Jessica A. Stansbury · Digital Repository at the University of Maryland (University of Maryland College Park) · 2026

Artificial intelligence readiness is commonly assessed through the capabilities of organizations, institutions, governments, and individuals. These approaches provide essential insight into the conditions needed to adopt, govern, and use AI, but they may obscure meaningful variation in how people within the same systems and communities experience technological change. This paper introduces the Human AI Landscape Framework, developed as a dynamic, human-centered approach to understanding that variation. The framework emerged from the intersection of a cross-disciplinary synthesis of AI readiness research and community-grounded AI persona research conducted in Baltimore with Mindgrub Technologies under a University of Baltimore Institutional Review Board-approved protocol.

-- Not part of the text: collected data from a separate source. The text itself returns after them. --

Lemma link_forest : forest (link rels u p).
Proof.
  assert (Habove : path_above rels p = map agent_label lp) by (by apply path_above_chain).
  assert (Hcu : chain (link rels u p) u (lp ++ [u])).
  { apply (chain_up _ _ p); [by rewrite link_parent, bool_decide_true|by apply link_chain_apart]. }
  assert (Hrow : forall id row, link rels u p !! id = Some row -> id <> u -> exists r0, rels !! id = Some r0 /\
    row = if below_label (agent_label u) r0 then prefix_path (map agent_label lp) r0 else r0).
  { intros id row Hr Hne. unfold link in Hr. cbv zeta in Hr. rewrite lookup_insert_ne, map_lookup_imap in Hr by done.
    destruct (rels !! id) as [r0|] eqn:E; [|done]. cbn in Hr. injection Hr as <-. rewrite Habove. by exists r0. }
  assert (Hself : forall row, link rels u p !! u = Some row ->
    row = mk_agent_relation_row (Some p) (Some (map agent_label (lp ++ [u])))).
  { intros row Hr. unfold link in Hr. cbv zeta in Hr. rewrite lookup_insert_eq in Hr. injection Hr as <-.
    by rewrite Habove, map_app. }
  split.
  - intros id row q Hr Hq. destruct (decide (id = u)) as [->|Hne].
    + rewrite (Hself row Hr). by exists (lp ++ [u]).
    + destruct (Hrow id row Hr Hne) as (r0 & Hr0 & ->).
      assert (Hq0 : al_parent_user_id r0 = Some q) by (by destruct (below_label _ r0)).
      destruct (fo_path _ Hf id r0 q Hr0 Hq0) as (l & Hc & Hpath). pose proof (link_chain _ _ Hc) as Hc'.
      rewrite (below_label_chain _ _ _ _ Hr0 Hq0 Hc Hpath). eexists. split; [exact Hc'|].
      case_bool_decide; [|done]. cbn. by rewrite Hpath, map_app.
  - intros id row Hr Hn. destruct (decide (id = u)) as [->|Hne]; [by rewrite (Hself row Hr) in Hn|].
    destruct (Hrow id row Hr Hne) as (r0 & Hr0 & ->).
    assert (Hn0 : al_parent_user_id r0 = None) by (by destruct (below_label _ r0)).
    pose proof (fo_root _ Hf id r0 Hr0 Hn0) as E. unfold below_label. rewrite E. done.
  - intros id row Hr. destruct (decide (id = u)) as [->|Hne]; [done|].
    destruct (Hrow id row Hr Hne) as (r0 & Hr0 & _). by eapply (fo_plain _ Hf).
  - intros id row q Hr Hq. destruct (decide (id = u)) as [->|Hne].
    + rewrite (Hself row Hr) in Hq. by injection Hq as <-.
    + destruct (Hrow id row Hr Hne) as (r0 & Hr0 & ->). apply (fo_parent _ Hf id r0 q Hr0). by destruct (below_label _ r0).
Qed.

End linking.

(** ** Binding *)

Record agents_ok (db : DB) : Prop := {
  ag_forest : forest (agent_relations db.(app));
  ag_plain : forall id u, users db.(app) !! id = Some u -> plain_id id
}.

Definition linked_db (u p : string) (db : DB) : DB :=
  set_app (set_agent_relations (link (agent_relations db.(app)) u p) db.(app)) db.

Section binding.
Context `{Uuids}.

Lemma real_users u p db : u <> p -> ensureRealRelationUsers u p db =
  if existsb u_is_virtual (omap (fun id => users db.(app) !! id) [u; p]) then Err ErrVirtualRelation
  else match users db.(app) !! u, users db.(app) !! p with
       | Some _, Some _ => Ok ((), db)
       | _, _ => Err ErrRelationUserNotFound
       end.
Proof.
  intros Hne. unfold ensureRealRelationUsers. rewrite gets_skip.
  assert (Hd : remove_dups [u; p] = [u; p]).
  { cbn [remove_dups]. repeat case_decide; try done; set_solver. }
  rewrite Hd. unfold reject_if. destruct (existsb _ _); [done|]. cbn.
  destruct (users (app db) !! u), (users (app db) !! p); done.
Qed.

(** What the transaction does once both users are known to be real. *)
Lemma bindTx_exact u p db lp : agents_ok db -> plain_id u -> plain_id p -> chain (agent_relations db.(app)) p lp ->
  bindTx u p db =
  if bool_decide (is_Some (parent_in (agent_relations db.(app)) u)) then Err ErrRelationExists
  else if bool_decide (u ∈ lp) then Err ErrInvalidRelation else Ok ((), linked_db u p db).
Proof.
  intros [Hf _] Hu Hp Hc. unfold bindTx. rewrite gets_skip. cbv zeta. fold (parent_in (agent_relations db.(app)) u).
  destruct (decide (is_Some (parent_in (agent_relations db.(app)) u))) as [Hs|Hfree];
    [by rewrite !(bool_decide_true _ Hs)|]. rewrite !(bool_decide_false _ Hfree).
  rewrite reject_skip by done. apply eq_None_not_Some in Hfree.
  rewrite (bool_decide_ext _ _ (ancestor_set_chain _ _ _ u Hc)).
  destruct (decide (u ∈ lp)) as [Hin|Hcy]; [by rewrite !(bool_decide_true _ Hin)|]. rewrite !(bool_decide_false _ Hcy).
  assert (Hpa : path_above (agent_relations db.(app)) p = map agent_label lp) by (by apply path_above_chain).
  rewrite !reject_skip; [|..|done].
  - unfold parent_in in Hfree. unfold mbind, Tx_bind, update_where, modify, upsert_relation. cbn.
    rewrite map_lookup_imap. unfold linked_db, link, put_row. cbn.
    destruct (agent_relations (app db) !! u) as [r|] eqn:Hr; cbn.
    + cbn in Hfree. destruct (below_label _ r); cbn; by rewrite Hfree.
    + done.
  - apply andb_false_iff. destruct (text_path (agent_relations (app db) !! p)) as [|l ls] eqn:Ht; [by left|right].
    unfold containsPathLabel. apply bool_decide_eq_false. unfold path_above in Hpa. rewrite Ht in Hpa. rewrite Hpa.
    intros (x & Ex & Hx)%list_elem_of_fmap. apply Hcy.
    pose proof (chain_plain _ _ _ Hf Hp Hc) as Hpl. rewrite Forall_forall in Hpl.
    apply agent_label_inj in Ex as ->; [done|done|by apply Hpl].
Qed.

(** Binding is exact.  A player is bound to a parent exactly when both are
    real, different users, the player has no parent yet, and the parent is not
    below the player; then the player hangs under the parent, his whole team
    moves with him and nothing else of the platform changes; in every other case
    the error says which condition failed and nothing changes. *)
Theorem Bind_exact u p db lp : agents_ok db -> chain (agent_relations db.(app)) p lp ->
  Bind u p db =
  if bool_decide (u = ""%string) || bool_decide (p = ""%string) || bool_decide (u = p) then Err ErrInvalidRelation
  else match users db.(app) !! u, users db.(app) !! p with
       | Some a, Some b =>
           if u_is_virtual a || u_is_virtual b then Err ErrVirtualRelation
           else if bool_decide (is_Some (parent_in (agent_relations db.(app)) u)) then Err ErrRelationExists
           else if bool_decide (u ∈ lp) then Err ErrInvalidRelation
           else Ok ((), linked_db u p db)
       | Some a, None | None, Some a => if u_is_virtual a then Err ErrVirtualRelation else Err ErrInvalidRelation
       | None, None => Err ErrInvalidRelation
       end.
Proof.
  intros Hok Hc. unfold Bind. destruct (_ || _ || _) eqn:Hg; [done|].
  rewrite reject_skip by done. bool_to_prop. unfold mbind at 1, Tx_bind at 1. rewrite real_users by done.
  destruct (users (app db) !! u) as [a|] eqn:Ha, (users (app db) !! p) as [b|] eqn:Hb; cbn; rewrite ?Ha, ?Hb; cbn;
    rewrite ?orb_false_r.
  - destruct (u_is_virtual a || u_is_virtual b); [done|].
    apply bindTx_exact; [done|by eapply (ag_plain _ Hok)|by eapply (ag_plain _ Hok)|done].
  - by destruct (u_is_virtual a).
  - by destruct (u_is_virtual b).
  - done.
Qed.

The persona research revealed distinct relationships to AI shaped by trust, access, perceived value, context, experience, and influence. The Human AI Landscape generalizes those insights into an interpretive framework for designing readiness-building strategies responsive to differing needs, concerns, opportunities, and levels of participation. It complements organizational, governmental, professional, and emerging community-resilience approaches by addressing heterogeneity within and across communities and systems.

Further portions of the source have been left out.